• [EXERCISE DETAILS]:
Go to the line below containing "(** [\s]: ECMAScript" and print exactly from there through the line containing "8192 8202 c.", both included. Print nothing else.

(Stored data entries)
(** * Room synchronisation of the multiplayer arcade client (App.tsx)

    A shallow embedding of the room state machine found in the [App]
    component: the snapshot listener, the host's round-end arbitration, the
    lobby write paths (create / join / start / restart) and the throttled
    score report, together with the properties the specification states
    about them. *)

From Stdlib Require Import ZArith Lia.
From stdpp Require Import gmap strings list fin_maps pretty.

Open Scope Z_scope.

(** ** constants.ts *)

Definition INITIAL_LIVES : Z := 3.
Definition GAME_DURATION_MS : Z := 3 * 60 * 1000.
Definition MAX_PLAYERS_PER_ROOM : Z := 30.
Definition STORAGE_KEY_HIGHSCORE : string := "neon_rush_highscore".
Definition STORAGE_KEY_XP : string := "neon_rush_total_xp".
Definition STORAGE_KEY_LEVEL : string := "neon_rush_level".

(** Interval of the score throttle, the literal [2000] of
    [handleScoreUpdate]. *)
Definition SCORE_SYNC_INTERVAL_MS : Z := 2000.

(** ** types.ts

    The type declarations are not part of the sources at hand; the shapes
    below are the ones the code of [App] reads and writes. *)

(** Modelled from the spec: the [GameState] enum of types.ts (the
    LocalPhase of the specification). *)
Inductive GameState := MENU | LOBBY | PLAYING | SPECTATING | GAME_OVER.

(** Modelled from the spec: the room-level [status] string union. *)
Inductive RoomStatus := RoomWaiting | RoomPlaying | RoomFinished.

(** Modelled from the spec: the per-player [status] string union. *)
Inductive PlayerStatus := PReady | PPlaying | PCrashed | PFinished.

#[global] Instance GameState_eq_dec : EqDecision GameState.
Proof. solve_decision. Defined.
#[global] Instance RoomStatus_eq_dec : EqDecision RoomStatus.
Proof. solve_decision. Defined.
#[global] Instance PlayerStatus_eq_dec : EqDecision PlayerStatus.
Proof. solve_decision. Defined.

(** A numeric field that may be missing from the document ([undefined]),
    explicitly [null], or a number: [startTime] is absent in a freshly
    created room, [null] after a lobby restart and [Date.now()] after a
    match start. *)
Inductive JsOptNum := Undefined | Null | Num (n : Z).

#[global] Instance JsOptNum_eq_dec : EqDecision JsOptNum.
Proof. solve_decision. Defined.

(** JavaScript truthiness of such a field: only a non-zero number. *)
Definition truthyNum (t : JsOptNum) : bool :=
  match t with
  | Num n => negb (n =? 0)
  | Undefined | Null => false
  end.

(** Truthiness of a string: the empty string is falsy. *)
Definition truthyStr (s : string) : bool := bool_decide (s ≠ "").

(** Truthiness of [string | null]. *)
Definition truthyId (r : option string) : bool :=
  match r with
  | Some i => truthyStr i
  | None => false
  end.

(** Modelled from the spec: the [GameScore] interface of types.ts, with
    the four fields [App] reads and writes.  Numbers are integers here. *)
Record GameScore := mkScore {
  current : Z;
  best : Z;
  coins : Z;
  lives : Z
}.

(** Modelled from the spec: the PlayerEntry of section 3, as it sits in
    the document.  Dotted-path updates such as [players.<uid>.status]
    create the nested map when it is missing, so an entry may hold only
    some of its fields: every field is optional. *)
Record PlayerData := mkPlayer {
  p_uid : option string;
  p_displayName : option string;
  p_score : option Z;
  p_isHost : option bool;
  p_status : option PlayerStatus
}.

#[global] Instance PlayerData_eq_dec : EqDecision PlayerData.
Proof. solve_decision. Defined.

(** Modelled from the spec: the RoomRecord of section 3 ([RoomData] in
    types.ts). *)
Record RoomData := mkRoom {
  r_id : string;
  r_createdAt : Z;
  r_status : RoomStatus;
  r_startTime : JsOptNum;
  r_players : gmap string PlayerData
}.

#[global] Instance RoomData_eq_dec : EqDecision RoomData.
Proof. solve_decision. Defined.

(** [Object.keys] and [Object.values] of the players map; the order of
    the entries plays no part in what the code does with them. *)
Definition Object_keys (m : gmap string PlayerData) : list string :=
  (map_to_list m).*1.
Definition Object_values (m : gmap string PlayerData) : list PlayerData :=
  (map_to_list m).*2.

...

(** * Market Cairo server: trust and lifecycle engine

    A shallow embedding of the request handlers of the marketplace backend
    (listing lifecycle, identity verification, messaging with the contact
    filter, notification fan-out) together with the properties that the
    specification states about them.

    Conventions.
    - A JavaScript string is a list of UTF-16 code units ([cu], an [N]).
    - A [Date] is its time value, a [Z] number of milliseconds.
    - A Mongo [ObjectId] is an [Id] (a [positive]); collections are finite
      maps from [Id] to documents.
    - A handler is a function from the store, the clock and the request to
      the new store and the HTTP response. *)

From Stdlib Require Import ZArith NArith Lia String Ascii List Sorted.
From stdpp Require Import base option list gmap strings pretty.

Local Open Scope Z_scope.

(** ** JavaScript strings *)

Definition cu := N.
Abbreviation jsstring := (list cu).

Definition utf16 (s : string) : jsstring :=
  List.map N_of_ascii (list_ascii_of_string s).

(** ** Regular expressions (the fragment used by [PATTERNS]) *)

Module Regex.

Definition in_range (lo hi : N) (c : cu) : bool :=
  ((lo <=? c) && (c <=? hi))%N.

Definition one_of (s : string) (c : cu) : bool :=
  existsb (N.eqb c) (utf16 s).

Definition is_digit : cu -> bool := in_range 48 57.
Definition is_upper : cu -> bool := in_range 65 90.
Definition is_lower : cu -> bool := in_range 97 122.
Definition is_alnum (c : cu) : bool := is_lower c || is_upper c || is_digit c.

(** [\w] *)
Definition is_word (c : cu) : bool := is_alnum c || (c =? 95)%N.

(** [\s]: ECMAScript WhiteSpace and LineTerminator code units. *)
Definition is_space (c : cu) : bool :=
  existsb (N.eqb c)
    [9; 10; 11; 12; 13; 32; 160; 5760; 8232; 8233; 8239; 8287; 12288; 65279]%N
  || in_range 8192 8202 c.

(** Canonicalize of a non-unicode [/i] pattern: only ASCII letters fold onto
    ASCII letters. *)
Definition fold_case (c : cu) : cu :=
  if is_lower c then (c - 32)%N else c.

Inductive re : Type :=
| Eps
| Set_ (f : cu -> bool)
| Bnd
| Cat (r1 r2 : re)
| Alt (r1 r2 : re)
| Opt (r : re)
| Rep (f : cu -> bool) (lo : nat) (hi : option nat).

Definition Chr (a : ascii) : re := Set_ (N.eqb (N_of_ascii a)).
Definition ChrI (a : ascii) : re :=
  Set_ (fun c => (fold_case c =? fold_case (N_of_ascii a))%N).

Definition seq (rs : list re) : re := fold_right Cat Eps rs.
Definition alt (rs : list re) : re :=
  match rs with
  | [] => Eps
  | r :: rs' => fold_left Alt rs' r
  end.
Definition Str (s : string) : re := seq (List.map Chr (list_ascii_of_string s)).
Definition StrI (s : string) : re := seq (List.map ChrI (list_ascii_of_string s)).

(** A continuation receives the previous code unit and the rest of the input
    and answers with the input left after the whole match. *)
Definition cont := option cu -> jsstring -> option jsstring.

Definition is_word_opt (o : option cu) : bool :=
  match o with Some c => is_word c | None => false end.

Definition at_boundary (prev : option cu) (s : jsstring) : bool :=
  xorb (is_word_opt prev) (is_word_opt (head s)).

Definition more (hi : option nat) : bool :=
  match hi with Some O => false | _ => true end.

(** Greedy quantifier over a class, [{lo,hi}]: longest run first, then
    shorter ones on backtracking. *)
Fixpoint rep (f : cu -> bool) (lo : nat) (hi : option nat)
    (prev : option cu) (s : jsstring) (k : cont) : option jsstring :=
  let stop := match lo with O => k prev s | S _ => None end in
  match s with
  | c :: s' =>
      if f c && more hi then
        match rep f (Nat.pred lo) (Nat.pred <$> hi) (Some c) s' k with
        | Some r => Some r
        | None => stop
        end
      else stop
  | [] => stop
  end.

• [OUTPUT BELOW]:
(** [\s]: ECMAScript WhiteSpace and LineTerminator code units. *)
Definition is_space (c : cu) : bool :=
  existsb (N.eqb c)
    [9; 10; 11; 12; 13; 32; 160; 5760; 8232; 8233; 8239; 8287; 12288; 65279]%N
  || in_range 8192 8202 c.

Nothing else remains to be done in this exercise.